### WORK REQUIRED
Start at the line with "replace (S n" in the records below, stop at the line with "strand spawned !!", and return every line in that span exactly, the two end lines included.

### PROVIDED DATA
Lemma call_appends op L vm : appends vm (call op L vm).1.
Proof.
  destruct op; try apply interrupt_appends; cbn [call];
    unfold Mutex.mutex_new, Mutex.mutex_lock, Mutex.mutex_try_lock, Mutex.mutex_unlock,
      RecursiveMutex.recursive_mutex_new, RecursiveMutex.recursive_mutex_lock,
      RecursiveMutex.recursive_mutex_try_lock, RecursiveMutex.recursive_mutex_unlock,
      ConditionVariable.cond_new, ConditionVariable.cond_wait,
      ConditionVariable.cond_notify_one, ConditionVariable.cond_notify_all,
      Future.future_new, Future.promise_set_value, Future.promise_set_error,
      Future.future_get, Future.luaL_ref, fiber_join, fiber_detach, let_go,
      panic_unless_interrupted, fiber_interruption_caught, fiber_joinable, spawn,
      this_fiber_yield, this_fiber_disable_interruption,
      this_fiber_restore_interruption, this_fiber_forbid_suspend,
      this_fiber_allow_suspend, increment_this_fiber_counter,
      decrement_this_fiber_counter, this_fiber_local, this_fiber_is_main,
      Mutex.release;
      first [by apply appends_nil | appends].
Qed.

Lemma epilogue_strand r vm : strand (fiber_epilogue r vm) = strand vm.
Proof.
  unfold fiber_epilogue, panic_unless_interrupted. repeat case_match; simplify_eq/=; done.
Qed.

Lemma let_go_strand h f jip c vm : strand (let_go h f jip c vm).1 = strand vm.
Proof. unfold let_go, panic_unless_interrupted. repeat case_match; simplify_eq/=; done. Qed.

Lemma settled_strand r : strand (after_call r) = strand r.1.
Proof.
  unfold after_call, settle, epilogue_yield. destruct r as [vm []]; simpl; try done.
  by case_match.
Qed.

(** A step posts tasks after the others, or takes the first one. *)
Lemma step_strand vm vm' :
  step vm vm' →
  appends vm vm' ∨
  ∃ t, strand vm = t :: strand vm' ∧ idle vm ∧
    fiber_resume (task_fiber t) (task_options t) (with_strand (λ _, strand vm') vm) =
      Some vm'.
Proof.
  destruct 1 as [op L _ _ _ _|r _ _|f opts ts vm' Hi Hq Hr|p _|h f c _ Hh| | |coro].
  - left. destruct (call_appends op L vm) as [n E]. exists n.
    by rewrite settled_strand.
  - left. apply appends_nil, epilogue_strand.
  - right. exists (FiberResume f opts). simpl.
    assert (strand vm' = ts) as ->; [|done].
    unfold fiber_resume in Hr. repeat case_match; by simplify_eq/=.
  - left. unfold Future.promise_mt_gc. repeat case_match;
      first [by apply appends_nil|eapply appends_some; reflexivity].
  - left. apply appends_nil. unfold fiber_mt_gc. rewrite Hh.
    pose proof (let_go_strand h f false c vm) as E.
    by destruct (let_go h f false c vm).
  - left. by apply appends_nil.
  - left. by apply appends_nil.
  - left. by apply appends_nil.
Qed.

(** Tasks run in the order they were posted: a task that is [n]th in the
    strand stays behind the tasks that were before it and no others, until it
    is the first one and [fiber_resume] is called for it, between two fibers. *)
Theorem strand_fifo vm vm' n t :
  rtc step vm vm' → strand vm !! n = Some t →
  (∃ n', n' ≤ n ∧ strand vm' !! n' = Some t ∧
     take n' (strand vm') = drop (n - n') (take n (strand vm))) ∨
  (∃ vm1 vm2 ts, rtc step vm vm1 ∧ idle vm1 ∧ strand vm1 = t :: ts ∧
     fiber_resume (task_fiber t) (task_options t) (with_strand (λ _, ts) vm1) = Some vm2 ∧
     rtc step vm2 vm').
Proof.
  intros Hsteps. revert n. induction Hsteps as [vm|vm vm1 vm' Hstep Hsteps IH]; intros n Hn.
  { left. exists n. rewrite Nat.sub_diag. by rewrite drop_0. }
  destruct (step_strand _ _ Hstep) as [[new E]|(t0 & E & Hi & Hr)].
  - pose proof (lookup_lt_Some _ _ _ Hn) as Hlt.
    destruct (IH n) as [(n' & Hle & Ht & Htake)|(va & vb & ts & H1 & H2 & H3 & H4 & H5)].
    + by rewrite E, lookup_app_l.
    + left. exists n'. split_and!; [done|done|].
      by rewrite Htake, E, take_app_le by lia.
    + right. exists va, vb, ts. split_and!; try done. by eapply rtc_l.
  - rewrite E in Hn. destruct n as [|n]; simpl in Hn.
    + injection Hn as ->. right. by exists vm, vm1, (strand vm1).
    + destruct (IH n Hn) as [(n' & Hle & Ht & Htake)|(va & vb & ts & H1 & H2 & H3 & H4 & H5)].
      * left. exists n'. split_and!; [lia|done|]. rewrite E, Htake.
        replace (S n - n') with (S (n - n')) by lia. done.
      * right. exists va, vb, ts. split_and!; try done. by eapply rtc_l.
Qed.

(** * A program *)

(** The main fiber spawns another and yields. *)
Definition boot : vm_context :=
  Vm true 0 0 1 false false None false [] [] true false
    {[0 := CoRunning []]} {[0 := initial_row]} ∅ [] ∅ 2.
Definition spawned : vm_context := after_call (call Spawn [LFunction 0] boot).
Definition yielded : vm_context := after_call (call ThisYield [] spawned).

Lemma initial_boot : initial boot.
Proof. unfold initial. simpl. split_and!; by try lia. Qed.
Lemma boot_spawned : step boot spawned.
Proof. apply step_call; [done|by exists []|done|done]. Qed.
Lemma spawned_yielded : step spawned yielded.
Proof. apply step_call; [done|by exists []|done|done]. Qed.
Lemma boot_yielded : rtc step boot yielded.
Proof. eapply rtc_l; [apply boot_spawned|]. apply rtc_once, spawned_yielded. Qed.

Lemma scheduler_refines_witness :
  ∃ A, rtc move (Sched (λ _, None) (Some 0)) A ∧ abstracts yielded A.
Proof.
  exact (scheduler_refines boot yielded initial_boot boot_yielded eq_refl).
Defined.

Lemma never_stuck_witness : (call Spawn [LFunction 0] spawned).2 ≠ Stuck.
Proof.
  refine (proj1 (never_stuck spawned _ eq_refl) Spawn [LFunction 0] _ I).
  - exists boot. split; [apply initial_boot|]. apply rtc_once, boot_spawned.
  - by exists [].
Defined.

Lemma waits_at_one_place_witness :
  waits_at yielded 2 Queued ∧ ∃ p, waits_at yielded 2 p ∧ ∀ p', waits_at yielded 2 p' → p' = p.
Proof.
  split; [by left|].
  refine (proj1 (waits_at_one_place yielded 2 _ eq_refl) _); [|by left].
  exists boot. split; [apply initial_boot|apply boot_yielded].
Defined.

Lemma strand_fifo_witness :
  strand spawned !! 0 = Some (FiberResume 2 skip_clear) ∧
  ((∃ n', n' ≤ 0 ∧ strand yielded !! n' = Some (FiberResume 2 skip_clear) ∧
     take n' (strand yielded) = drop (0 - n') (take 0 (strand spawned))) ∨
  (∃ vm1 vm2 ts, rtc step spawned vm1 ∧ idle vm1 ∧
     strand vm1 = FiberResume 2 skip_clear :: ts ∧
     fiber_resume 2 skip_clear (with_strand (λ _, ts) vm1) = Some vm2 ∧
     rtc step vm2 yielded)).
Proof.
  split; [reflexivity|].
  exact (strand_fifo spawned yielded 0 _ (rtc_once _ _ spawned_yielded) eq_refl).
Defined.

### WRITTEN ANSWER
        replace (S n - n') with (S (n - n')) by lia. done.
      * right. exists va, vb, ts. split_and!; try done. by eapply rtc_l.
Qed.

(** * A program *)

(** The main fiber spawns another and yields. *)
Definition boot : vm_context :=
  Vm true 0 0 1 false false None false [] [] true false
    {[0 := CoRunning []]} {[0 := initial_row]} ∅ [] ∅ 2.
Definition spawned : vm_context := after_call (call Spawn [LFunction 0] boot).
Definition yielded : vm_context := after_call (call ThisYield [] spawned).

Lemma initial_boot : initial boot.
Proof. unfold initial. simpl. split_and!; by try lia. Qed.
Lemma boot_spawned : step boot spawned.
Proof. apply step_call; [done|by exists []|done|done]. Qed.
Lemma spawned_yielded : step spawned yielded.
Proof. apply step_call; [done|by exists []|done|done]. Qed.
Lemma boot_yielded : rtc step boot yielded.
Proof. eapply rtc_l; [apply boot_spawned|]. apply rtc_once, spawned_yielded. Qed.

Lemma scheduler_refines_witness :
  ∃ A, rtc move (Sched (λ _, None) (Some 0)) A ∧ abstracts yielded A.
Proof.
  exact (scheduler_refines boot yielded initial_boot boot_yielded eq_refl).
Defined.

Lemma never_stuck_witness : (call Spawn [LFunction 0] spawned).2 ≠ Stuck.
Proof.
  refine (proj1 (never_stuck spawned _ eq_refl) Spawn [LFunction 0] _ I).
  - exists boot. split; [apply initial_boot|]. apply rtc_once, boot_spawned.
  - by exists [].
Defined.

Lemma waits_at_one_place_witness :
  waits_at yielded 2 Queued ∧ ∃ p, waits_at yielded 2 p ∧ ∀ p', waits_at yielded 2 p' → p' = p.
Proof.
  split; [by left|].
  refine (proj1 (waits_at_one_place yielded 2 _ eq_refl) _); [|by left].
  exists boot. split; [apply initial_boot|apply boot_yielded].
Defined.

Lemma strand_fifo_witness :
  strand spawned !! 0 = Some (FiberResume 2 skip_clear) ∧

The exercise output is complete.